## Problem
Take the listing below and print exactly the lines starting at the line containing "Variable I : St -> Prop." and ending at the line containing "induction bytes as", both ends included, and no others.

## Input records
Example rfrs_fail :
  read_for_responses (chars "OK") (chars "FAIL") 1000 (at_once 0 "xFAILOK")
  = (LITE_ESP8266_FAILURE, mkRadio 0 [Some "O"%char; Some "K"%char]).
Proof. vm_compute. reflexivity. Qed.

Example csb_abc :
  copy_serial_to_buffer (chars "????????") "d"%char 8 1000 (at_once 0 "abcdefg")
  = (LITE_ESP8266_SUCCESS, chars "abc" ++ zero :: chars "????",
     at_once 0 "efg").
Proof. vm_compute. reflexivity. Qed.

Example csb_full :
  copy_serial_to_buffer (chars "????") "d"%char 4 1000 (at_once 0 "abcdefg")
  = (LITE_ESP8266_LENGTH_EXCEEDED, chars "abc" ++ [zero], at_once 0 "defg").
Proof. vm_compute. reflexivity. Qed.

Example atoi_532 : parse_length (chars "532" ++ [zero; "7"%char]) = 532.
Proof. vm_compute. reflexivity. Qed.

Example grp_10 :
  get_response_packet (chars "?????") 250 10 5000
                      (at_once 0 "+IPD,5:helloXY")
  = (Some (mkPacket 6 (chars "hello" ++ [zero])), at_once 0 "XY").
Proof. vm_compute. reflexivity. Qed.

Example grp_late_terminator :
  get_response_packet (chars "?????") 250 3 5000
    (mkRadio 0 (line_of (ready (chars "+IPD,")) ++
                line_of [(0%nat, "5"%char); (1500%nat, ":"%char)] ++
                line_of (ready (chars "helloXY"))))
  = (Some (mkPacket 3 (chars ":h" ++ [zero])), at_once 1500 "oXY").
Proof. vm_compute. reflexivity. Qed.

Example grp_short_payload :
  get_response_packet (chars "?????") 3 10 5000 (at_once 0 "+IPD,9:ab")
  = (Some (mkPacket 10 (chars "ab" ++ repeat (ascii_of_N 255) 3
                        ++ repeat zero 5)),
     mkRadio 5001 []).
Proof. vm_compute. reflexivity. Qed.

Example ghr_10 :
  get_http_response [] 250 10 5000
    (mkRadio 0 (line_of (ready (chars "Content-Length: 2" ++ [CR; LF] ++
                                chars "Connection: close" ++
                                [CR; LF; CR; LF] ++ chars "hiX"))))
  = (Some (mkPacket 3 (chars "hi" ++ [zero])), at_once 0 "X").
Proof. vm_compute. reflexivity. Qed.

(** * Facts about the machine integers and the memory *)

Lemma wrap32_small n : n < 4294967296 -> wrap32 n = n.
Proof. intros H. unfold wrap32. now apply N.mod_small. Qed.

Lemma wrap32_lt n : wrap32 n < 4294967296.
Proof. unfold wrap32. apply N.mod_lt. lia. Qed.

Lemma wrap8_small n : n < 256 -> wrap8 n = n.
Proof. intros H. unfold wrap8. now apply N.mod_small. Qed.

Lemma wrap16_small n : n < 65536 -> wrap16 n = n.
Proof. intros H. unfold wrap16. now apply N.mod_small. Qed.

Lemma sub16_small a b : b <= a -> a < 65536 -> sub16 a b = a - b.
Proof.
  intros Hb Ha. unfold sub16.
  rewrite (wrap16_small b) by lia.
  unfold wrap16.
  replace (a + 65536 - b) with ((a - b) + 1 * 65536) by lia.
  rewrite N.Div0.mod_add. apply N.mod_small. lia.
Qed.

Lemma uint8_inj a b : uint8 a = uint8 b -> a = b.
Proof.
  unfold uint8. intros H. apply N2Z.inj in H.
  rewrite <- (ascii_N_embedding a), <- (ascii_N_embedding b). now rewrite H.
Qed.

Lemma uint8_range c : (0 <= uint8 c < 256)%Z.
Proof. unfold uint8. pose proof (N_ascii_bounded c). lia. Qed.

Lemma char_of_uint8 b : char_of_int (uint8 b) = b.
Proof.
  unfold char_of_int. pose proof (uint8_range b).
  rewrite Z.mod_small by lia. unfold uint8. rewrite N2Z.id.
  apply ascii_N_embedding.
Qed.

Lemma uint8_eqb_refl c : (uint8 c =? uint8 c)%Z = true.
Proof. apply Z.eqb_refl. Qed.

(** A [char] equals a [uint8_t] only when both hold the same seven-bit
    byte. *)
Lemma schar_eq_uint8 b t : schar b = uint8 t -> b = t.
Proof.
  unfold schar. pose proof (uint8_range b). pose proof (uint8_range t).
  destruct (uint8 b <? 128)%Z eqn:E; intros Heq.
  - now apply uint8_inj.
  - lia.
Qed.

Lemma schar_seven_bit t : (uint8 t < 128)%Z -> schar t = uint8 t.
Proof.
  intros H. unfold schar.
  destruct (uint8 t <? 128)%Z eqn:E; [reflexivity|].
  apply Z.ltb_ge in E. lia.
Qed.

Lemma strlen_P_cstring s : cstring s -> strlen_P s = N.of_nat (length s).
Proof.
  induction 1 as [|c s Hc Hs IH]; [reflexivity|].
  cbn [strlen_P length]. destruct (Ascii.eqb c zero) eqn:E.
  - apply Ascii.eqb_eq in E. contradiction.
  - rewrite IH. lia.
Qed.

Lemma firstn_succ_nth (s : list ascii) k :
  (k < length s)%nat -> firstn (S k) s = firstn k s ++ [nth k s zero].
Proof.
  revert k. induction s as [|c s IH]; intros k Hk; cbn [length] in Hk.
  - lia.
  - destruct k as [|k]; [reflexivity|].
    cbn [firstn nth app]. f_equal. apply IH. lia.
Qed.

Lemma pgm_read_nth s k : pgm_read_byte_near s (N.of_nat k) = nth k s zero.
Proof. unfold pgm_read_byte_near. now rewrite Nat2N.id. Qed.

(** * Facts about the polling loop *)

Section PollingFacts.
Context {St : Type}.
Variable body : St -> ascii -> St * option N.

Lemma feed_app s a b :
  feed body s (a ++ b) =
  match feed body s a with
  | (s', None) => feed body s' b
  | (s', Some (code, rest)) => (s', Some (code, rest ++ b))
  end.
Proof.
  revert s. induction a as [|x a IH]; intros s; cbn [feed app].
  - reflexivity.
  - destruct (body s x) as [s1 [code|]]; [reflexivity|apply IH].
Qed.

(** [poll] is the [while] loop over [millis], [available] and [read]. *)
Lemma poll_iteration deadline s radio :
  poll body deadline s (clock radio) (rx radio) =
  if millis radio <? deadline then
    if available radio then
      let '(c, radio') := read radio in
      match body s (char_of_int c) with
      | (s', Some code) => (code, s', radio')
      | (s', None) => poll body deadline s' (clock radio') (rx radio')
      end
    else
      match rx radio with
      | [] => (LITE_ESP8266_TIMEOUT, s, mkRadio deadline [])
      | _ :: line' => poll body deadline s (wrap32 (clock radio + 1)) line'
      end
  else (LITE_ESP8266_TIMEOUT, s, radio).
Proof.
  destruct radio as [now [|[b|] line]]; unfold millis, available, read;
    cbn [clock rx poll]; destruct (now <? deadline); try reflexivity.
  rewrite char_of_uint8. destruct (body s b) as [s' [code|]]; reflexivity.
Qed.

(** Silence before the deadline only moves the clock. *)
Lemma poll_silence deadline s now d line :
  deadline < 4294967296 -> now + N.of_nat d <= deadline ->
  poll body deadline s now (repeat None d ++ line)
  = poll body deadline s (now + N.of_nat d) line.
Proof.
  intros Hd. revert now. induction d as [|d IH]; intros now Hnow.
  - cbn [repeat app]. f_equal. lia.
  - cbn [repeat app poll].
    destruct (now <? deadline) eqn:E; [|apply N.ltb_ge in E; lia].
    rewrite wrap32_small by lia.
    rewrite IH by lia. f_equal. lia.
Qed.

(** A stretch of the line that arrives before the deadline and on which
    the block does not return is consumed whole. *)
Lemma poll_line_of deadline arrivals : forall s s' now rest,
  deadline < 4294967296 -> now + delay_of arrivals < deadline ->
  feed body s (bytes_of arrivals) = (s', None) ->
  poll body deadline s now (line_of arrivals ++ rest)
  = poll body deadline s' (now + delay_of arrivals) rest.
Proof.
  induction arrivals as [|[d b] arrivals IH]; intros s s' now rest Hd Hnow Hf.
  - cbn in *. inversion Hf; subst. f_equal. lia.
  - cbn [line_of]. rewrite <- app_assoc.
    cbn [delay_of fold_right fst] in Hnow. fold (delay_of arrivals) in Hnow.
    rewrite poll_silence by lia.
    cbn [app poll].
    destruct (now + N.of_nat d <? deadline) eqn:E;
      [|apply N.ltb_ge in E; lia].
    cbn [bytes_of map snd feed] in Hf. fold (bytes_of arrivals) in Hf.
    destruct (body s b) as [s1 [code|]]; [discriminate|].
    rewrite (IH s1 s') by (try assumption; lia).
    cbn [delay_of fold_right fst]. fold (delay_of arrivals).
    f_equal. lia.
Qed.

(** A stretch that arrives before the deadline and on whose last byte the
    block returns: the call returns there, the rest of the line unread. *)
Lemma poll_line_of_return deadline arrivals : forall s s' code now rest,
  deadline < 4294967296 -> now + delay_of arrivals < deadline ->
  feed body s (bytes_of arrivals) = (s', Some (code, [])) ->
  poll body deadline s now (line_of arrivals ++ rest)
  = (code, s', mkRadio (now + delay_of arrivals) rest).
Proof.
  induction arrivals as [|[d b] arrivals IH];
    intros s s' code now rest Hd Hnow Hf.
  - cbn in Hf. discriminate.
  - cbn [line_of]. rewrite <- app_assoc.
    cbn [delay_of fold_right fst] in Hnow |- *.
    fold (delay_of arrivals) in Hnow |- *.
    rewrite poll_silence by lia.
    cbn [app poll].
    destruct (now + N.of_nat d <? deadline) eqn:E;
      [|apply N.ltb_ge in E; lia].
    cbn [bytes_of map snd feed] in Hf. fold (bytes_of arrivals) in Hf.
    destruct (body s b) as [s1 [code1|]].
    + inversion Hf as [[H1 H2 H3]]; subst.
      destruct arrivals; [|discriminate].
      cbn. do 2 f_equal. lia.
    + rewrite (IH s1 s' code) by (try assumption; lia).
      do 2 f_equal. lia.
Qed.

(** What a call has consumed when it returns: a stretch of the line over
    which the block ran, returning on its last byte unless the call timed
    out. *)
Lemma poll_consumed deadline : forall line s now code s' radio',
  poll body deadline s now line = (code, s', radio') ->
  exists arrivals tail,
    line = line_of arrivals ++ tail /\
    ((feed body s (bytes_of arrivals) = (s', Some (code, []))
      /\ rx radio' = tail)
     \/ (feed body s (bytes_of arrivals) = (s', None)
         /\ code = LITE_ESP8266_TIMEOUT)).
Proof.
  induction line as [|[b|] line IH]; intros s now code s' radio' H;
    cbn [poll] in H; destruct (now <? deadline) eqn:E;
    try (inversion H; subst; eexists [], _; split;
         [reflexivity | right; split; reflexivity]).
  - destruct (body s b) as [s1 [code1|]] eqn:Hb.
    + inversion H; subst. exists [(O, b)], line. split; [reflexivity|].
      left. cbn. rewrite Hb. split; reflexivity.
    + destruct (IH _ _ _ _ _ H) as (arr & tail & Hl & Hc).
      exists ((O, b) :: arr), tail. split; [cbn; now rewrite Hl|].
      cbn [bytes_of map snd feed]. rewrite Hb. exact Hc.
  - destruct (IH _ _ _ _ _ H) as (arr & tail & Hl & Hc).
    destruct arr as [|[d b] arr].
    + exists [], (None :: line). split; [reflexivity|].
      destruct Hc as [[Hc _]|Hc]; [cbn in Hc; discriminate|].
      right. exact Hc.
    + exists ((S d, b) :: arr), tail. split; [cbn; now rewrite Hl|].
      exact Hc.
Qed.

(** The trace ends with the values the call ends with. *)
Lemma poll_trace_last deadline : forall line s now,
  exists visited,
    poll_trace body deadline s now line
    = visited ++ [snd (fst (poll body deadline s now line))].
Proof.
  induction line as [|[b|] line IH]; intros s now; cbn [poll_trace poll];
    destruct (now <? deadline); try (now exists []).
  - destruct (body s b) as [s1 [code1|]] eqn:Hb.
    + now exists [s].
    + destruct (IH s1 now) as [visited ->]. now exists (s :: visited).
  - apply IH.
Qed.

(** An invariant of the loop's variables holds all along the trace. *)
Lemma poll_trace_inv (I P : St -> Prop) deadline :
  (forall s, I s -> P s) ->
  (forall s b s', I s -> body s b = (s', None) -> I s') ->
  (forall s b s' code, I s -> body s b = (s', Some code) -> P s') ->
  forall line s now, I s -> Forall P (poll_trace body deadline s now line).
Proof.
  intros HIP Hgo Hret.
  induction line as [|[b|] line IH]; intros s now Hs; cbn [poll_trace];
    destruct (now <? deadline); try (constructor; auto).
  - destruct (body s b) as [s1 [code1|]] eqn:Hb.
    + constructor; [auto|]. constructor; [|constructor]. eauto.
    + constructor; [auto|]. apply IH. eauto.
  - apply IH. exact Hs.
Qed.
End PollingFacts.

Section PollingInvariants.
Context {St : Type}.
Variable body : St -> ascii -> St * option N.
Variable I : St -> Prop.
Hypothesis I_kept : forall s b s', I s -> body s b = (s', None) -> I s'.

Lemma feed_inv bytes : forall s s',
  I s -> feed body s bytes = (s', None) -> I s'.
Proof.
  induction bytes as [|b bytes IH]; intros s s' Hs Hf; cbn [feed] in Hf.
  - inversion Hf; subst; assumption.
  - destruct (body s b) as [s1 [code|]] eqn:Hb; [discriminate|].
    apply (IH s1 s'); [exact (I_kept _ _ _ Hs Hb) | exact Hf].
Qed.

(** A value of the trace that breaks the invariant is the one the call
    returned with. *)
Lemma poll_trace_exit deadline : forall line s now x,
  I s -> In x (poll_trace body deadline s now line) -> ~ I x ->
  exists code radio', poll body deadline s now line = (code, x, radio').
Proof.
  induction line as [|[b|] line IH]; intros s now x Hs Hin Hx;
    cbn [poll_trace poll] in *; destruct (now <? deadline);
    try (destruct Hin as [<-|[]]; contradiction).
  - destruct (body s b) as [s1 [code|]] eqn:Hb.
    + destruct Hin as [<-|[<-|[]]]; [contradiction|]. eauto.
    + destruct Hin as [<-|Hin]; [contradiction|].
      apply (IH s1 now x); [exact (I_kept _ _ _ Hs Hb) | exact Hin | exact Hx].
  - apply (IH s _ x); assumption.
Qed.
End PollingInvariants.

## Response area
Variable I : St -> Prop.
Hypothesis I_kept : forall s b s', I s -> body s b = (s', None) -> I s'.

Lemma feed_inv bytes : forall s s',
  I s -> feed body s bytes = (s', None) -> I s'.
Proof.
  induction bytes as [|b bytes IH]; intros s s' Hs Hf; cbn [feed] in Hf.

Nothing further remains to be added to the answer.